Re: high kswapd CPU usage with symmetrical swap in/out pattern with multi-gen LRU

Yu Zhao <yuzhao@xxxxxxxxxx> · Tue, 21 Nov 2023 23:13:35 -0700

On Mon, Nov 20, 2023 at 1:42 AM Jaroslav Pulchart
<jaroslav.pulchart@xxxxxxxxxxxx> wrote:
>
> > On Tue, Nov 14, 2023 at 12:30 AM Jaroslav Pulchart
> > <jaroslav.pulchart@xxxxxxxxxxxx> wrote:
> > >
> > > >
> > > > On Mon, Nov 13, 2023 at 1:36 AM Jaroslav Pulchart
> > > > <jaroslav.pulchart@xxxxxxxxxxxx> wrote:
> > > > >
> > > > > >
> > > > > > On Thu, Nov 9, 2023 at 3:58 AM Jaroslav Pulchart
> > > > > > <jaroslav.pulchart@xxxxxxxxxxxx> wrote:
> > > > > > >
> > > > > > > >
> > > > > > > > On Wed, Nov 8, 2023 at 10:39 PM Jaroslav Pulchart
> > > > > > > > <jaroslav.pulchart@xxxxxxxxxxxx> wrote:
> > > > > > > > >
> > > > > > > > > >
> > > > > > > > > > On Wed, Nov 8, 2023 at 12:04 PM Jaroslav Pulchart
> > > > > > > > > > <jaroslav.pulchart@xxxxxxxxxxxx> wrote:
> > > > > > > > > > >
> > > > > > > > > > > >
> > > > > > > > > > > > Hi Jaroslav,
> > > > > > > > > > >
> > > > > > > > > > > Hi Yu Zhao
> > > > > > > > > > >
> > > > > > > > > > > thanks for response, see answers inline:
> > > > > > > > > > >
> > > > > > > > > > > >
> > > > > > > > > > > > On Wed, Nov 8, 2023 at 6:35 AM Jaroslav Pulchart
> > > > > > > > > > > > <jaroslav.pulchart@xxxxxxxxxxxx> wrote:
> > > > > > > > > > > > >
> > > > > > > > > > > > > Hello,
> > > > > > > > > > > > >
> > > > > > > > > > > > > I would like to report to you an unpleasant behavior of multi-gen LRU
> > > > > > > > > > > > > with strange swap in/out usage on my Dell 7525 two socket AMD 74F3
> > > > > > > > > > > > > system (16numa domains).
> > > > > > > > > > > >
> > > > > > > > > > > > Kernel version please?
> > > > > > > > > > >
> > > > > > > > > > > 6.5.y, but we saw it sooner as it is in investigation from 23th May
> > > > > > > > > > > (6.4.y and maybe even the 6.3.y).
> > > > > > > > > >
> > > > > > > > > > v6.6 has a few critical fixes for MGLRU, I can backport them to v6.5
> > > > > > > > > > for you if you run into other problems with v6.6.
> > > > > > > > > >
> > > > > > > > >
> > > > > > > > > I will give it a try using 6.6.y.
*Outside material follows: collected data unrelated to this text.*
(** * Terraform-Agent: relevance selector and response reconciler

    A shallow embedding of [terraform_agents/terraform_analyzer.py]
    (class [TerraformAnalyzer]) and of the response parsing of
    [terraform_agents/llm.py] (class [LLMClient]), with the properties
    the specification states about them.

    Conventions of the embedding.
    - A Python [str] is a [string]; the alphabet is the 8-bit one, and the
      character classes ([\w], [\s]), [str.lower] and [str.strip] are the
      ones Python has on ASCII text.
    - A Python [dict] is an association list in insertion order whose keys
      are pairwise distinct ([dict_set] keeps them so).
    - A regular expression of the source is a term of type [Re.re], run by
      a backtracking matcher with the priorities of Python's [re] module
      (leftmost start, greedy or lazy repetition, first alternative first).
    - [list(set(xs))] is [nodup] of [xs]: Python leaves the order of a set
      unspecified, and no statement below depends on it. *)

From Stdlib Require Import String Ascii List Bool Arith Lia ZArith.
Import ListNotations.

Local Open Scope string_scope.
Local Open Scope list_scope.

(** ** Python strings *)

Module PyStr.

Definition code (c : ascii) : N := N_of_ascii c.

Definition between (lo hi : N) (c : ascii) : bool :=
  (N.leb lo (code c) && N.leb (code c) hi)%bool.

Definition is_upper : ascii -> bool := between 65 90.
Definition is_lower : ascii -> bool := between 97 122.
Definition is_digit : ascii -> bool := between 48 57.

(** [\s] and [str.isspace] on ASCII: tab, newline, vertical tab, form
    feed, carriage return, the four separators 0x1c-0x1f, and space. *)
Definition is_space (c : ascii) : bool :=
  (between 9 13 c || between 28 32 c)%bool.

(** [\w] on ASCII: letters, digits and the underscore. *)
Definition is_word (c : ascii) : bool :=
  (is_upper c || is_lower c || is_digit c || Ascii.eqb c "_")%bool.

Definition lower_char (c : ascii) : ascii :=
  if is_upper c then ascii_of_N (code c + 32) else c.

(** [s.lower()] *)
Fixpoint lower (s : string) : string :=
  match s with
  | EmptyString => EmptyString
  | String c s' => String (lower_char c) (lower s')
  end.

(** [s.startswith(p)] *)
Fixpoint startswith (s p : string) : bool :=
  match p, s with
  | EmptyString, _ => true
  | String _ _, EmptyString => false
  | String b p', String a s' => (Ascii.eqb a b && startswith s' p')%bool
  end.

(** [sub in s] *)
Fixpoint contains (s sub : string) : bool :=
  (startswith s sub ||
   match s with
   | EmptyString => false
   | String _ s' => contains s' sub
   end)%bool.

(** [s.endswith(p)] *)
Fixpoint endswith (s p : string) : bool :=
  (String.eqb s p ||
   match s with
   | EmptyString => false
   | String _ s' => endswith s' p
   end)%bool.

(** [s.lstrip()] *)
Fixpoint lstrip (s : string) : string :=
  match s with
  | EmptyString => EmptyString
  | String c s' => if is_space c then lstrip s' else s
  end.

(** [s.rstrip()] *)
Fixpoint rstrip (s : string) : string :=
  match s with
  | EmptyString => EmptyString
  | String c s' =>
      match rstrip s' with
      | EmptyString => if is_space c then EmptyString else String c EmptyString
      | r => String c r
      end
  end.

(** [s.strip()] *)
Definition strip (s : string) : string := rstrip (lstrip s).

(** The one-character strings the models need and a literal cannot hold. *)
Definition dquote : ascii := "034"%char.
Definition newline : ascii := "010"%char.
Definition nl : string := String newline EmptyString.

(** [q s] is [s] with every apostrophe replaced by a double quote: the
    way the examples below write JSON and Terraform text. *)
Fixpoint q (s : string) : string :=
  match s with
  | EmptyString => EmptyString
  | String c s' => String (if Ascii.eqb c "'" then dquote else c) (q s')
  end.

End PyStr.

(** ** Python dictionaries *)

Section Dict.
Context {V : Type}.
When it will work we can switch to
> > > > > > > > > 6.6.y instead of backporting the stuff to 6.5.y.
> > > > > > > > >
> > > > > > > > > > > > > Symptoms of my issue are
> > > > > > > > > > > > >
> > > > > > > > > > > > > /A/ if mult-gen LRU is enabled
> > > > > > > > > > > > > 1/ [kswapd3] is consuming 100% CPU
> > > > > > > > > > > >
> > > > > > > > > > > > Just thinking out loud: kswapd3 means the fourth node was under memory pressure.
> > > > > > > > > > > >
> > > > > > > > > > > > >     top - 15:03:11 up 34 days,  1:51,  2 users,  load average: 23.34,
> > > > > > > > > > > > > 18.26, 15.01
> > > > > > > > > > > > >     Tasks: 1226 total,   2 running, 1224 sleeping,   0 stopped,   0 zombie
> > > > > > > > > > > > >     %Cpu(s): 12.5 us,  4.7 sy,  0.0 ni, 82.1 id,  0.0 wa,  0.4 hi,
> > > > > > > > > > > > > 0.4 si,  0.0 st
> > > > > > > > > > > > >     MiB Mem : 1047265.+total,  28382.7 free, 1021308.+used,    767.6 buff/cache
> > > > > > > > > > > > >     MiB Swap:   8192.0 total,   8187.7 free,      4.2 used.  25956.7 avail Mem
> > > > > > > > > > > > >     ...
> > > > > > > > > > > > >         765 root      20   0       0      0      0 R  98.3   0.0
> > > > > > > > > > > > > 34969:04 kswapd3
> > > > > > > > > > > > >     ...
> > > > > > > > > > > > > 2/ swap space usage is low about ~4MB from 8GB as swap in zram (was
> > > > > > > > > > > > > observed with swap disk as well and cause IO latency issues due to
> > > > > > > > > > > > > some kind of locking)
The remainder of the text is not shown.